_WHAT THE TASK REQUIRES_
Write out, unaltered, each line from the top of the records below down to the line where "machine-width arithmetic, and" appears, that line included.

_SUPPLIED DATA_
+ + + +

(* ===== verification/Prelude.v ===== *)
(** * volumecrypt-kit: full-volume encryption for Windows, verified

    volumecrypt-kit encrypts a volume in place under a running system. A
    background sweep moves a _boundary_ over the data region: sectors below it are
    ciphertext, sectors at or above it are plaintext, and every READ or WRITE is
    split at the boundary and transformed on the encrypted side only. The boundary,
    the sweep's direction and the sealed keys live in replicated 512-byte JVCK
    metadata blocks on the volume. A UEFI loader reads them to decrypt the OS
    volume during boot and hands the key to the driver in memory; the driver mounts
    the volume when its device starts. What the program owes its user is that the
    volume always reads as the plaintext disk it was, through any interleaving of
    requests and sweep, across reboots and interrupted updates.

    This file documents the whole development; after this header it holds the
    vocabulary shared by every part: outcomes of Rust code (a value, an error
    value, or a panic), the state-and-outcome monad [M] every stateful operation
    is written in, bytes and little-endian integers, slices and splices of buffers,
    machine-width arithmetic, and the automation the parts share.

    ** The parts, and the code they model

    Shared ([src/lib/common/src], [src/sample/common/src]):
    - [Types]: error.rs, types.rs, rng.rs, cpu.rs, ioctl.rs, jvck/options.rs and
      the control codes of lib/windrv ioctl/codes.rs.
    - [Sectors]: the traits of store.rs and types.rs ([SectorIo],
      [EncryptedOffsetStore], [VolumeCipher], [VolumeCipherSupplier]) as records of
      operations over a world, each with a class of laws, and the operations on
      buffers cut into sectors.
    - [Xts]: xts.rs, and the driver's wrapper crypto/aes_xts.rs.
    - [Metadata], [Codec]: jvck/metadata.rs and jvck/codec.rs.
    - [Store], [StoreLaws]: jvck/store.rs and its laws; [Interrupted]: the sweep's engine
      over that store when the power goes.
    - [Config]: sample/common config.rs.
    - [Handover]: handover/payload.rs, the sample's payload.rs, and the two sides
      lib/loader handover.rs and lib/windrv handover.rs.

    Driver library ([src/lib/windrv/src]):
    - [Engine]: offset/engine.rs; [Pipeline]: crypto/pipeline.rs.
    - [Nt]: nt.rs; [Io]: io.rs.
    - [Volume]: the attached volume (registry.rs, provider.rs) and the processing
      of one request (filter/volume_thread.rs); [Thread]: the rest of
      volume_thread.rs.
    - [Filter]: filter/io.rs and the device extension of filter/manager.rs;
      [DataPath]: the filter's dispatch, the volume's thread and the volume as one
      system.
    - [Registry], [Manager]: registry.rs and filter/manager.rs.
    - [Provider]: provider.rs, rng.rs and the sample's provider.rs.
    - [Dispatch], [Attach]: ioctl/types.rs, ioctl/dispatch.rs and
      filter/handover_mount.rs.

    Programs ([src/sample]):
    - [Loader]: lib/loader and sample/loader, the Block I/O hook and the boot flow.
    - [SampleDriver]: sample/windrv lib.rs and lib/windrv device.rs, the driver as
      a state machine.

    Laws of the composed driver: [AttachLaws] (frames and invariants of the
    handlers), [Durable] (what keeps a disk's metadata that of a volume), [BindLaws]
    (a store becomes a bound volume), [BootMount] and [Prepare] (the ways to bind one),
    [AttachRun] and [Fallback] (the two ways that end short of it), [DetachRun],
    [OsVolume], [SampleLaws];
    [BootChain] composes the loader and the driver, [Lifetime] one session of the machine
    with the next; [DriverDemo] is a concrete kernel for the witnesses.

    ** How the parts interact

    A trait object is a record of operations over a world [W], the type of the
    mutable state behind it; a client is proved against the class of laws and each
    implementation discharges it. The laws of a sector device say how far it reaches
    ([SectorIoUpto]), which need not be the size it was made with. The chain for the
    data path is [Io.LowerDeviceIo] => [SectorIoUpto] => [Engine] and [Volume] (with
    [Xts] => [CipherLaws] and [Store] => [OffsetStoreLaws]) => [Thread] and [Filter] =>
    [DataPath] => [BindLaws.serves], which the theorems on binding conclude and
    [BootChain] carries from the loader to the bound filter. The loader and the driver
    meet in [BootChain.Handoff]: the disk, the variables and the memory the one leaves
    are what the other finds. One session meets the next on the disk: [Engine.accesses]
    is the footprint of a volume's operations - sectors of the data region, and the
    boundary last given to its store - [Durable] turns it into metadata at that boundary,
    and [BindLaws.lasts] says of a bound volume that the disk left when the machine goes
    down can be bound again and presents what the answered requests wrote.
    A computation [M E S A] keeps its state when it fails, as the code does.

    Objects shared through [Arc] or raw pointers live in heaps ([gmap nat _]) and are
    named by address: volumes, device objects, extensions, protocol instances. In the
    composed driver the kernel is a record of functions over [W0], the part of the
    world with the devices; a volume runs over [P * W0], where [P] is what the
    provider keeps behind the stores it hands out. A request (IRP) is the record of
    the fields the driver reads and writes; the dispatch entry points return what they
    do with it, and completion routines are functions of the request that the lower
    driver completed.

    ** What is proved

    - The data path. [Volume.volume_refines_plaintext_disk]: any sequence of requests
      and sweep batches is a plaintext disk; [Engine] gives completion of the sweep in
      both directions, its confinement to the data region, and [Volume] and
      [StoreLaws] the two ways it fails (a boundary that could not be stored; a stale
      replica while decrypting). [Thread] gives that every queued request is completed
      by [stop], and that the sweep proceeds under load.
      [DataPath.filter_is_plaintext_disk] is the same for the file system's side: however
      requests at the filter, sections of the thread, control operations and
      cancellations interleave, the accepted requests are answered in order as a plain
      disk answers them at the file system's own addresses, and the thread catches up.
      [DataPath.stopped_filter_loses_nothing]: when the filter is unbound under that load
      the thread exits, the requests it did not reach are given back as cancelled and
      the volume presents what the answered ones wrote.
    - The life of a volume. [Lifetime.volume_keeps_its_data]: through any number of
      boots, each with its OS loader, its driver and its interleaving of requests, sweep
      and control operations, ended between two sections of the thread, the volume is one
      plain disk. [Lifetime.prepared_volume_keeps_its_data]: that life begins with
      PREPARE, and the plain disk is the volume as it was before.
    - Persistence. [StoreLaws]: the replica layout partitions the volume; creating
      then opening, and updating then opening, give the same store back; recovery takes
      the largest valid boundary, also after an interrupted update; vendor data reads
      back. [Interrupted.interrupted_batch_is_confined]: cut at any write, a sweep step
      leaves a boundary to find and harms no sector outside its batch. [Metadata]: blocks round-trip, and only authentic ones are accepted.
    - Cryptography. [Xts]: the batched code equals textbook XTS and inverts;
      [Pipeline]: the pipeline is the cipher applied sector by sector.
    - Interception. [Filter]: which requests are forwarded, queued or completed; the
      size queries report the data region. [Io]: the three devices meet the contract.
    - Boot. [Loader]: the hooked volume is a plaintext disk, agrees with the driver's
      view, installing is reversible, and a volume without a footer boots;
      [Handover]: the payload arrives and is wiped; [Config]: the scanner is total and
      reads back what is rendered. [BootChain.boot_chain_serves_plaintext]: from the
      loader's run through the OS loader's reads and writes to the volume the driver
      binds, it is one plain disk.
    - The driver as a whole. [BootMount] and [Prepare]: the boot mount and PREPARE on a
      filter of AddDevice end in a volume and a filter that serve the plaintext and leave
      a disk that can be bound again; PREPARE writes nothing outside its metadata.
      [Fallback] and [AttachRun]: PREPARE through lock and dismount, and ATTACH, never get
      there, because the handle they read the metadata through goes through the filter
      that hides it ([AttachRun.above_filter]); the data stays as it was.
      [DetachRun]: what DETACH leaves, granted or refused;
      [SampleLaws]: the driver's objects stay well formed over every sequence of entry
      points, unprivileged requests change nothing, and an encrypted OS volume stays
      bound, registered and loaded.

    Divergences the proofs met are theorems where they concern the data:
    [Filter.write_spills_into_footer], [StoreLaws.create_truncates_counts],
    [Prepare.prepare_layout_unchecked], [DetachRun.detach_unbinds_or_strands],
    [DataPath.threadless_filter_only_cancels],
    [AttachRun.attach_never_sees_the_metadata],
    [Fallback.prepare_fallback_cannot_complete],
    [Fallback.fallback_misplaces_header_metadata],
    [Fallback.partition_start_is_never_read], and the two of the data path.

    ** Bounds and fuel

    - Integers are [Z] at their width: [+], [-], [*] wrap ([u64_add] and the like),
      [checked] is [checked_add] and the like, casts are written out. A transfer's
      byte length is a [u32] in the kernel interface, so a device promises success only
      for transfers below 4 GiB; the sweep's theorems state it of the batch.
    - Loops over buffers that the code indexes carry fuel equal to the length of the
      buffer ([Config], [Xts]); running out is [Panic], proved not to happen.
    - A sweep takes as many batches as it needs: the completion theorems give the
      number. [DataPath.catch_up] runs five sections of the thread a request and four
      more, which the measure [path_left] shows to be enough.
    - [Manager.walk_stack] is given one step per allowed stack level of the code (12
      and the first); [Dispatch.MAX_RETRIES] is the code's 100; the thread's batch is
      the code's 2048 sectors.

    ** Not modelled

    - Third-party crates and the kernel: AES, HMAC, HKDF, CRC-32, MessagePack, the
      firmware's services and the NT routines are parameters. What is assumed of them
      is a class of laws ([AesLaws], [CryptoLaws], [MsgPackLaws], [PlatformLaws],
      [WorkingDisk], ...), each shown to hold of a concrete instance by the witnesses.
    - Which device a file handle leads to is the kernel's choice, so handles are a
      parameter. The theorems on ATTACH and on the fallback of PREPARE say that a handle
      opened at a bound volume's name goes through the volume's filter, which is what
      [AttachRun.above_filter] computes from the filter's own definitions; the geometry
      query of PREPARE below a filter comes before the filter is bound. The theorem on
      the fallback is for layouts without a header; what the filter does to header
      replicas is [Fallback.fallback_misplaces_header_metadata]. Where an OS volume boots,
      the theorems are stated for volumes without a header region, too.
    - Handlers of control requests run without interleaving with the volumes' threads;
      the interleaving of [enqueue], [stop] and the thread itself is in [Thread], that of
      the filter's dispatch, the thread, the operations of a bound volume and the stop
      that ends them in [DataPath].
    - A life with power lost inside a section of the thread. Between the write of a sweep
      batch and that of its boundary the disk has no consistent boundary, which engine.rs
      names as a known limit, so the sessions of a life end between two sections; what a
      cut inside a batch costs is [Interrupted.interrupted_batch_is_confined]. A device
      that fails is in [Volume], [StoreLaws] and [Interrupted], not in [Lifetime].
    - [Arc] counts and freeing, device flags, the pauses between dismount attempts,
      and UEFI protocol exclusivity.
    - debug.rs and executor.rs (serial output; an executor nothing calls), the ntddk
      bindings, filter/context.rs (an unused structure) and the crypto self-test
      sample.

    ** What is left

    Handlers of control requests interleaved with the volumes' threads. *)

From Stdlib Require Export ZArith Lia.
From Stdlib Require Import Strings.Byte.
From stdpp Require Export base tactics numbers list gmap strings.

+ + + +

_SOLUTION TO THE PROBLEM_
(* ===== verification/Prelude.v ===== *)
(** * volumecrypt-kit: full-volume encryption for Windows, verified

    volumecrypt-kit encrypts a volume in place under a running system. A
    background sweep moves a _boundary_ over the data region: sectors below it are
    ciphertext, sectors at or above it are plaintext, and every READ or WRITE is
    split at the boundary and transformed on the encrypted side only. The boundary,
    the sweep's direction and the sealed keys live in replicated 512-byte JVCK
    metadata blocks on the volume. A UEFI loader reads them to decrypt the OS
    volume during boot and hands the key to the driver in memory; the driver mounts
    the volume when its device starts. What the program owes its user is that the
    volume always reads as the plaintext disk it was, through any interleaving of
    requests and sweep, across reboots and interrupted updates.

    This file documents the whole development; after this header it holds the
    vocabulary shared by every part: outcomes of Rust code (a value, an error
    value, or a panic), the state-and-outcome monad [M] every stateful operation
    is written in, bytes and little-endian integers, slices and splices of buffers,
    machine-width arithmetic, and the automation the parts share.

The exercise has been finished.